[Listed entries Boundary: Start]

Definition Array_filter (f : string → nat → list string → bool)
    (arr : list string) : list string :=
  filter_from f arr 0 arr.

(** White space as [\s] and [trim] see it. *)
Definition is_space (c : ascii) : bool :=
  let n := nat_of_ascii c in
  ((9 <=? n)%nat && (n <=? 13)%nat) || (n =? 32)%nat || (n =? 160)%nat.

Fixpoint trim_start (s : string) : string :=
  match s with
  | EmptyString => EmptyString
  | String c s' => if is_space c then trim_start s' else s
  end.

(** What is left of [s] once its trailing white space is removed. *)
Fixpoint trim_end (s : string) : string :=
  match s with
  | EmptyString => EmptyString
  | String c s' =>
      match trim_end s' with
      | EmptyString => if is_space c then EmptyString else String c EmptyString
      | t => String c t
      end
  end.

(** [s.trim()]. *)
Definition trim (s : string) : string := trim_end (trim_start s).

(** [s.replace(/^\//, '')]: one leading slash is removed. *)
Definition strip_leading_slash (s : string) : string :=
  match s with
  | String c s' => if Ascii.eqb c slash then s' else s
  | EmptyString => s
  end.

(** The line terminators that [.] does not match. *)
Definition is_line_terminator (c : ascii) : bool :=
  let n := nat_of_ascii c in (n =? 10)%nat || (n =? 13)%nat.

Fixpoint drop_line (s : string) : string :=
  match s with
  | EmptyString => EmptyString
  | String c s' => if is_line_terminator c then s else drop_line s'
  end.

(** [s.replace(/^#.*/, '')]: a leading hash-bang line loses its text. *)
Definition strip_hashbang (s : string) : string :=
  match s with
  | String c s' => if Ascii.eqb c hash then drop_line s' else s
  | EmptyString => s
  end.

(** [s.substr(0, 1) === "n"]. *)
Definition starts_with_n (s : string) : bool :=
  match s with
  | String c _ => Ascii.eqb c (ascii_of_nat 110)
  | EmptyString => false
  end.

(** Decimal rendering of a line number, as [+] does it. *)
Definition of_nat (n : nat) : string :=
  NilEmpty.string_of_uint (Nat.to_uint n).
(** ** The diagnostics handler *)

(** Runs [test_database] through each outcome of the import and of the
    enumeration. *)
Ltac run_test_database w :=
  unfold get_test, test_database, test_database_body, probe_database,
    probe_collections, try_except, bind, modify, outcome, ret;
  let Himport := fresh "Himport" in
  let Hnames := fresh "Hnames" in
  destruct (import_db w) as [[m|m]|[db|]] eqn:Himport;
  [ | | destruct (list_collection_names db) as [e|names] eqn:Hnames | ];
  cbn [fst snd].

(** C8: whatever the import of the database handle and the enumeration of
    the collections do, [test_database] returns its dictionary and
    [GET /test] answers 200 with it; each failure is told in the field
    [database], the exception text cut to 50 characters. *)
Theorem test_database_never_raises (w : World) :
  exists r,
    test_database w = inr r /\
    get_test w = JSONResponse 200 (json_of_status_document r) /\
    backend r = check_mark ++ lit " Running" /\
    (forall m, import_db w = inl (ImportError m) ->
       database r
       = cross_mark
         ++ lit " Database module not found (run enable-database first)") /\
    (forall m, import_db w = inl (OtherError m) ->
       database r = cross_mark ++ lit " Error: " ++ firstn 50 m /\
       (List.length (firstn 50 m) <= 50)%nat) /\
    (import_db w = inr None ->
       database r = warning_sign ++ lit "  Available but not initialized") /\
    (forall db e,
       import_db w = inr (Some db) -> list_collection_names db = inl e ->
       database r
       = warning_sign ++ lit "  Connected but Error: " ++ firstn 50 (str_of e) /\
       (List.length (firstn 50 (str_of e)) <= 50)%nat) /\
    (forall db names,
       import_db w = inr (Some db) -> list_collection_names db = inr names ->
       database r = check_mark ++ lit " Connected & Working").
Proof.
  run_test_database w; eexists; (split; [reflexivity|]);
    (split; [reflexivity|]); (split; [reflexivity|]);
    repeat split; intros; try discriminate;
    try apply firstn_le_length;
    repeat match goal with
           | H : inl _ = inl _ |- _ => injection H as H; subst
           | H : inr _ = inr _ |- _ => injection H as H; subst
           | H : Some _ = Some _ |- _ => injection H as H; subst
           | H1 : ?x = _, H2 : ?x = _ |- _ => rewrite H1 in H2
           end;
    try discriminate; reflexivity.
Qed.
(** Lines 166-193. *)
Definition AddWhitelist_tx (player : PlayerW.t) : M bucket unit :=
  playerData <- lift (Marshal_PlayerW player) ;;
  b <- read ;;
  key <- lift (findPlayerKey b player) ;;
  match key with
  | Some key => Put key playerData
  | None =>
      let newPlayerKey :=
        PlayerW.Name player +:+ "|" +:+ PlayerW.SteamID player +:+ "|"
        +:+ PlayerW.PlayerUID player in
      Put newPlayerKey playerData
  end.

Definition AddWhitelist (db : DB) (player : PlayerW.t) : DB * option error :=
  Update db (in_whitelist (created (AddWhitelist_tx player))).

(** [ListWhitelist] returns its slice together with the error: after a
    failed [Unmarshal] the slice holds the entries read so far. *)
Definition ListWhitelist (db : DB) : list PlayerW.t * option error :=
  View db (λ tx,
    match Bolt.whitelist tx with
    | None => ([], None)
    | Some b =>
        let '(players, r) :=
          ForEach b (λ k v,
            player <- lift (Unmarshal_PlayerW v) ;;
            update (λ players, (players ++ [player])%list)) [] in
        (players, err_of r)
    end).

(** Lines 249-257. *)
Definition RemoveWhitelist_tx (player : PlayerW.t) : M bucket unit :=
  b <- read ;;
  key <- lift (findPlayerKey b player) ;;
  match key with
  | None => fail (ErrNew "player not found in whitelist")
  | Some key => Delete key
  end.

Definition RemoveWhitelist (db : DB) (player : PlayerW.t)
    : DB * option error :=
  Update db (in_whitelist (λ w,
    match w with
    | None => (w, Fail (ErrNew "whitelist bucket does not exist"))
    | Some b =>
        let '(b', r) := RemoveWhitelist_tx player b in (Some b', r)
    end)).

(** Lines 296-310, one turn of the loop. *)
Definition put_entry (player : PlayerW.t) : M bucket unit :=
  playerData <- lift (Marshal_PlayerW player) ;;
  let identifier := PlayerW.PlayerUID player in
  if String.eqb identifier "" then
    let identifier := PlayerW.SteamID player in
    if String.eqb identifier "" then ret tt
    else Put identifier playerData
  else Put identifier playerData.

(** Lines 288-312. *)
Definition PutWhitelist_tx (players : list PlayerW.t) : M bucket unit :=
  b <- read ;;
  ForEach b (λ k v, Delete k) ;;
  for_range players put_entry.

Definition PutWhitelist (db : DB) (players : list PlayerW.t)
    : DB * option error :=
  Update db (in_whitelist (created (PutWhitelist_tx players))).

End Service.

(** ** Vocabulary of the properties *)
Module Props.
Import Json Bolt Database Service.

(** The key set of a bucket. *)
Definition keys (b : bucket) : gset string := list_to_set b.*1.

[Listed entries Boundary: End]
[Listed entries Boundary: Start]

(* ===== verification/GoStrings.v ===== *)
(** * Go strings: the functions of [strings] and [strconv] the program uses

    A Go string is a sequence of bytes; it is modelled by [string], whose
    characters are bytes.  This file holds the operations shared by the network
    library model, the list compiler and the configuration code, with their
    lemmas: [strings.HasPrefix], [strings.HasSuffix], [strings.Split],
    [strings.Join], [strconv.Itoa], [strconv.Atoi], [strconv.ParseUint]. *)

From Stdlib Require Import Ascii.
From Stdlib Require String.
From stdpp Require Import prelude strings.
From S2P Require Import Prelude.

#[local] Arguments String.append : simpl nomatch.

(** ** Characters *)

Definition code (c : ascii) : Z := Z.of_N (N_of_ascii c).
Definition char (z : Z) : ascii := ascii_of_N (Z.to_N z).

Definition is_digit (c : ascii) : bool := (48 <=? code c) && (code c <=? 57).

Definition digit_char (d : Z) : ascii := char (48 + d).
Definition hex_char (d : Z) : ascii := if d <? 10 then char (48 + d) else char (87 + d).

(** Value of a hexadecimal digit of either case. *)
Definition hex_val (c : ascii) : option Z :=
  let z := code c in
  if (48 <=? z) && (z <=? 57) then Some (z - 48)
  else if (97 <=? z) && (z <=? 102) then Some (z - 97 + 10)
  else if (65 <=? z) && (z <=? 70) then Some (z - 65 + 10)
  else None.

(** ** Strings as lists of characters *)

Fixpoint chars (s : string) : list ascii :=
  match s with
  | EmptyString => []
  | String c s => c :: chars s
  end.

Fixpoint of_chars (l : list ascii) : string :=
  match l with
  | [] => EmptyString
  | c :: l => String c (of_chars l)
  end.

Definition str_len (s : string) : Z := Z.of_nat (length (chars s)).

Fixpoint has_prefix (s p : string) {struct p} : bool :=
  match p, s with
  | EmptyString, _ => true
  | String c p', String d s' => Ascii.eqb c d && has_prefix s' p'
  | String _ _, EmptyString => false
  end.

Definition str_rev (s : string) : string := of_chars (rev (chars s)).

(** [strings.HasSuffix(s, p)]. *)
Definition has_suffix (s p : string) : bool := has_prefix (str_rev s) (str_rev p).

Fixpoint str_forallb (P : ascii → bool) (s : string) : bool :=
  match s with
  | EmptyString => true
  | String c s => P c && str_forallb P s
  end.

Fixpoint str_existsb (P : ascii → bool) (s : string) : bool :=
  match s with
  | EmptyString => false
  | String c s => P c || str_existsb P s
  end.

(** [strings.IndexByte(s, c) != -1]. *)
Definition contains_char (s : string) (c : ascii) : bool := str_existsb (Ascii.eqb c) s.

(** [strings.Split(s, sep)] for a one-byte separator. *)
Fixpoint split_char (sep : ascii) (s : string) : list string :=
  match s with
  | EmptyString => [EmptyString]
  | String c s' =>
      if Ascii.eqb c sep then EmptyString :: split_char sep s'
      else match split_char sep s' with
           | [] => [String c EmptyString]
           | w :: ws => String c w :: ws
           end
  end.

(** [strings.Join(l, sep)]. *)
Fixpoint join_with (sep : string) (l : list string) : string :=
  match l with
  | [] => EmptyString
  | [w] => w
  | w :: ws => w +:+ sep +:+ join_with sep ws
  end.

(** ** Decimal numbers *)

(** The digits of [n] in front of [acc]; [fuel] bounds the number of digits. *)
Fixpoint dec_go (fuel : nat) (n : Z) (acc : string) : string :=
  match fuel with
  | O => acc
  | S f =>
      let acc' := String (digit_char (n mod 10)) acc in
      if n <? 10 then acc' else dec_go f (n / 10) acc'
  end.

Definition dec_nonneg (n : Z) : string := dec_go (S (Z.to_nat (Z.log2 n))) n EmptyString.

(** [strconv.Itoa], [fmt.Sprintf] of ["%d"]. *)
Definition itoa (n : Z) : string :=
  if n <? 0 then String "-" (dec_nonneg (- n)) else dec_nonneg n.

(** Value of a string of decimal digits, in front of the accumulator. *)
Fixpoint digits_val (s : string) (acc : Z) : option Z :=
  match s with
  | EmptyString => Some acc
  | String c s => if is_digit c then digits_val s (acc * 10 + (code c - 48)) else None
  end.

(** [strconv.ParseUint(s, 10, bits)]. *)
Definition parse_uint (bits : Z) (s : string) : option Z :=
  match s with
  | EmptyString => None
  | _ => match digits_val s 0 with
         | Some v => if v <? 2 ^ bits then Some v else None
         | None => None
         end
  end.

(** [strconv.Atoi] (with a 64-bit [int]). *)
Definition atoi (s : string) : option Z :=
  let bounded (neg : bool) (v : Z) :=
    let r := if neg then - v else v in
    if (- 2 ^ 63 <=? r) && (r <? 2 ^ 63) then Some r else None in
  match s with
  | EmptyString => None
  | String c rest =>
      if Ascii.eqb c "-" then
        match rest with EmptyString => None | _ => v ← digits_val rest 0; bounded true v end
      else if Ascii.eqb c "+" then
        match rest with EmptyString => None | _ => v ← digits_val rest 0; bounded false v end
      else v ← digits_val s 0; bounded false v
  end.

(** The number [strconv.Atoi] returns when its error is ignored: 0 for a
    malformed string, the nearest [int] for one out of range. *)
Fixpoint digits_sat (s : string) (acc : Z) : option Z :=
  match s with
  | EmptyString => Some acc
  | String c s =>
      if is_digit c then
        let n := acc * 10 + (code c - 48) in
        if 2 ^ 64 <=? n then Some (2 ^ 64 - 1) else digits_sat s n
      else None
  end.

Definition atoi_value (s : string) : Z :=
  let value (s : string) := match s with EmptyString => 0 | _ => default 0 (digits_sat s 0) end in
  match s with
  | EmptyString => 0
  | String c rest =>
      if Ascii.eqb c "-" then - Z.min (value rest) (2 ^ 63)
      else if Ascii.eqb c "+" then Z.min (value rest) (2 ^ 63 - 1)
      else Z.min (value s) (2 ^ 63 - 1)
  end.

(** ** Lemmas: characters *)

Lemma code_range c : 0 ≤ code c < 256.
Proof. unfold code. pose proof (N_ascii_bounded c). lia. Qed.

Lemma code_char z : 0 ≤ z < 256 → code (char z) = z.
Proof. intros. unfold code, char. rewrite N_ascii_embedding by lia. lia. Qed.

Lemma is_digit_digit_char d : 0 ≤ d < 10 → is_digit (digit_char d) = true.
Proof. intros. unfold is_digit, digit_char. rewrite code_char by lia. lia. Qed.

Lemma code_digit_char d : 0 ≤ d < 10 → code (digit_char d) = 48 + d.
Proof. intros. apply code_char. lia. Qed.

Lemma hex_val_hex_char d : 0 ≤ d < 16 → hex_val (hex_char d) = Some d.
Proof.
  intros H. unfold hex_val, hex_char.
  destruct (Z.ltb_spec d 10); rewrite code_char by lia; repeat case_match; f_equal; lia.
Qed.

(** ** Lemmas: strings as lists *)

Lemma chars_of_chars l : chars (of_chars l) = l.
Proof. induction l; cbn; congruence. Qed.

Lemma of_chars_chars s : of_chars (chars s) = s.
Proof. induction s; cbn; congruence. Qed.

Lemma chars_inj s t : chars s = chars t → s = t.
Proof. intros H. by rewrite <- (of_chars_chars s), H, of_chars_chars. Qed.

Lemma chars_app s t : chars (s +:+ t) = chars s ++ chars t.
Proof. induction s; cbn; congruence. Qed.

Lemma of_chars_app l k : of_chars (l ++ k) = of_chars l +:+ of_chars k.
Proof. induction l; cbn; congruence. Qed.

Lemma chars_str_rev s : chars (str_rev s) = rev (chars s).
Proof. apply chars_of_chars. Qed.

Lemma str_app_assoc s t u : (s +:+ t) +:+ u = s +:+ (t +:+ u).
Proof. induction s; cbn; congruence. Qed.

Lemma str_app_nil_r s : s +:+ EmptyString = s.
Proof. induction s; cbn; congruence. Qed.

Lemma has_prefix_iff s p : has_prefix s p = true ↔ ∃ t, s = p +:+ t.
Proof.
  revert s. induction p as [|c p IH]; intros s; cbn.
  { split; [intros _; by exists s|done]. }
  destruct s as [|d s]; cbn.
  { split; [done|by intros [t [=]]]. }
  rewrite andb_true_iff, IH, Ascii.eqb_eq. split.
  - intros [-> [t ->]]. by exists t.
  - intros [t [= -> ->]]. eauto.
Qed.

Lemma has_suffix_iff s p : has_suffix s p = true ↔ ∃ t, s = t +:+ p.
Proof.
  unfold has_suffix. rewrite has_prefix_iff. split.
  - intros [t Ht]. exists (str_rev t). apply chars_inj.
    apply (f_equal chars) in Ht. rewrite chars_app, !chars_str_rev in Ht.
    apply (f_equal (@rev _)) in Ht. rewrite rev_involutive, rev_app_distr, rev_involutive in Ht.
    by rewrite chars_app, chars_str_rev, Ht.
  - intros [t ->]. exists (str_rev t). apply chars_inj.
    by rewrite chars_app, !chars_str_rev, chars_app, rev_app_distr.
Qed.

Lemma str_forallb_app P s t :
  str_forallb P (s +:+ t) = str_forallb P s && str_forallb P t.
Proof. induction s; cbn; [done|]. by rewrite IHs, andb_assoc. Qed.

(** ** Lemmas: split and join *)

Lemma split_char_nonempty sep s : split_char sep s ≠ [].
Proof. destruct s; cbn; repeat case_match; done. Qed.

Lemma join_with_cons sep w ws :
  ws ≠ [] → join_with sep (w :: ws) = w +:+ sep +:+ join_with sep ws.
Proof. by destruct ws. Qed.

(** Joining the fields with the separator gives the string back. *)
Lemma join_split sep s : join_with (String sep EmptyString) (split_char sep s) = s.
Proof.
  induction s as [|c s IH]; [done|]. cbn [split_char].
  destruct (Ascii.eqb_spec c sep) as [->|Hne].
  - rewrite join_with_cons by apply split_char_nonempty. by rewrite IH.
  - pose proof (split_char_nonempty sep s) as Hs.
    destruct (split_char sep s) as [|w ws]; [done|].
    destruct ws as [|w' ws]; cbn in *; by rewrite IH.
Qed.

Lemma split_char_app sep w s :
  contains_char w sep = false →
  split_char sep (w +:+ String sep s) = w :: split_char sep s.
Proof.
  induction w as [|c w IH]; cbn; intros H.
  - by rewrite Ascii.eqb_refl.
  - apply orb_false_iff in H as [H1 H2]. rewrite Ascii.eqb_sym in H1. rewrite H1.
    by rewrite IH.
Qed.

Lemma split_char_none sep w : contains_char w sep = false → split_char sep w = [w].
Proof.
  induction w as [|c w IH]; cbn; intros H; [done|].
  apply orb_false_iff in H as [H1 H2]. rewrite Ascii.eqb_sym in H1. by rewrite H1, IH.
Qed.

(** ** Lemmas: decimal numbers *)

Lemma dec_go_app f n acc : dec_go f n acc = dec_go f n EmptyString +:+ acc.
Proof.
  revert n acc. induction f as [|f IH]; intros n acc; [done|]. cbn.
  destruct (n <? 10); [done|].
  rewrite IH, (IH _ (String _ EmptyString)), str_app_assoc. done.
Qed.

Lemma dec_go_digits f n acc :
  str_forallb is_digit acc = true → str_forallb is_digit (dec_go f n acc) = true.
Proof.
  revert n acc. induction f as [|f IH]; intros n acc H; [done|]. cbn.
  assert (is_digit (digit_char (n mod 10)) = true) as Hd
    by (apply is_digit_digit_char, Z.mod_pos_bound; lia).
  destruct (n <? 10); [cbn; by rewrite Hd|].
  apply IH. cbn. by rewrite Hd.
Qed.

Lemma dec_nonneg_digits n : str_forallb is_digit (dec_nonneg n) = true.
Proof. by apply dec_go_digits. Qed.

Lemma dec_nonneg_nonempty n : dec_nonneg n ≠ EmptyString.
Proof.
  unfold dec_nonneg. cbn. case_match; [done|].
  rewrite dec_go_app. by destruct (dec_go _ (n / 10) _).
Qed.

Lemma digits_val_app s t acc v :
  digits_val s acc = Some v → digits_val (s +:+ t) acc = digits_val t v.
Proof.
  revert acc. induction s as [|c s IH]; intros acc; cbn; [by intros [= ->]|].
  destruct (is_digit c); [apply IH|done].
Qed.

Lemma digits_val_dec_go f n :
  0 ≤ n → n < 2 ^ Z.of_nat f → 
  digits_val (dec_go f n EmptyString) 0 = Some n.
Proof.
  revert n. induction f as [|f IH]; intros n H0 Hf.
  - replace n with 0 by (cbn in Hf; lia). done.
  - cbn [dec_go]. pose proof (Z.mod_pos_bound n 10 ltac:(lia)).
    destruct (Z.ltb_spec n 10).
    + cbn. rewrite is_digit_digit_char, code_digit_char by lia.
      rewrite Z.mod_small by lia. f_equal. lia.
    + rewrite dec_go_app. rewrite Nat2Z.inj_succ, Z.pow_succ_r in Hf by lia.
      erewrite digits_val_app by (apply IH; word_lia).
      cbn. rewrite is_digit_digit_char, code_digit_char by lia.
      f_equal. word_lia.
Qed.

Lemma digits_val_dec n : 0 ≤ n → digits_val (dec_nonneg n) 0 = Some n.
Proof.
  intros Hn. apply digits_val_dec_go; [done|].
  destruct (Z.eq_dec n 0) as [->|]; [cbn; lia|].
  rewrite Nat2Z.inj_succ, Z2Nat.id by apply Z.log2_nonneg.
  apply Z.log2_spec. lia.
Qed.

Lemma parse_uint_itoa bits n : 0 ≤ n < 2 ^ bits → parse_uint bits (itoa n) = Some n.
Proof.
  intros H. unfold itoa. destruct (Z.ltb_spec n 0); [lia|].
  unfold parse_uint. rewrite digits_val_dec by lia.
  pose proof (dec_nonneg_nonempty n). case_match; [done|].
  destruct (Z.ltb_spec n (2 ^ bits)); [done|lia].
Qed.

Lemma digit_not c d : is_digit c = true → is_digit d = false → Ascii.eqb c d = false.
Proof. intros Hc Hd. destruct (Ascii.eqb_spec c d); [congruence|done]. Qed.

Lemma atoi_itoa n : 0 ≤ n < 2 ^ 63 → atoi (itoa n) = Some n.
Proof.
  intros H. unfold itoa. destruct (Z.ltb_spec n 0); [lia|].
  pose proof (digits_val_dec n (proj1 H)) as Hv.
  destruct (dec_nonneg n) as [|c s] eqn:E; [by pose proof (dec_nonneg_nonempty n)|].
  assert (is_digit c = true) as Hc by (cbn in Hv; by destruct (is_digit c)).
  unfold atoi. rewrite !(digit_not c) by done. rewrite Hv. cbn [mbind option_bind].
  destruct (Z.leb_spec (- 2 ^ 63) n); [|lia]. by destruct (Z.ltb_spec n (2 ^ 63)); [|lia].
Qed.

[Listed entries Boundary: End]

About this task » Above are the entries. Output exactly the lines beginning with the line that has "Definition Array_filter (f" and ending with the line that has "Definition of_nat (n".

Written solution »
Definition Array_filter (f : string → nat → list string → bool)
    (arr : list string) : list string :=
  filter_from f arr 0 arr.

(** White space as [\s] and [trim] see it. *)
Definition is_space (c : ascii) : bool :=
  let n := nat_of_ascii c in
  ((9 <=? n)%nat && (n <=? 13)%nat) || (n =? 32)%nat || (n =? 160)%nat.

Fixpoint trim_start (s : string) : string :=
  match s with
  | EmptyString => EmptyString
  | String c s' => if is_space c then trim_start s' else s
  end.

(** What is left of [s] once its trailing white space is removed. *)
Fixpoint trim_end (s : string) : string :=
  match s with
  | EmptyString => EmptyString
  | String c s' =>
      match trim_end s' with
      | EmptyString => if is_space c then EmptyString else String c EmptyString
      | t => String c t
      end
  end.

(** [s.trim()]. *)
Definition trim (s : string) : string := trim_end (trim_start s).

(** [s.replace(/^\//, '')]: one leading slash is removed. *)
Definition strip_leading_slash (s : string) : string :=
  match s with
  | String c s' => if Ascii.eqb c slash then s' else s
  | EmptyString => s
  end.

(** The line terminators that [.] does not match. *)
Definition is_line_terminator (c : ascii) : bool :=
  let n := nat_of_ascii c in (n =? 10)%nat || (n =? 13)%nat.

Fixpoint drop_line (s : string) : string :=
  match s with
  | EmptyString => EmptyString
  | String c s' => if is_line_terminator c then s else drop_line s'
  end.

(** [s.replace(/^#.*/, '')]: a leading hash-bang line loses its text. *)
Definition strip_hashbang (s : string) : string :=
  match s with
  | String c s' => if Ascii.eqb c hash then drop_line s' else s
  | EmptyString => s
  end.

(** [s.substr(0, 1) === "n"]. *)
Definition starts_with_n (s : string) : bool :=
  match s with
  | String c _ => Ascii.eqb c (ascii_of_nat 110)
  | EmptyString => false
  end.

(** Decimal rendering of a line number, as [+] does it. *)
Definition of_nat (n : nat) : string :=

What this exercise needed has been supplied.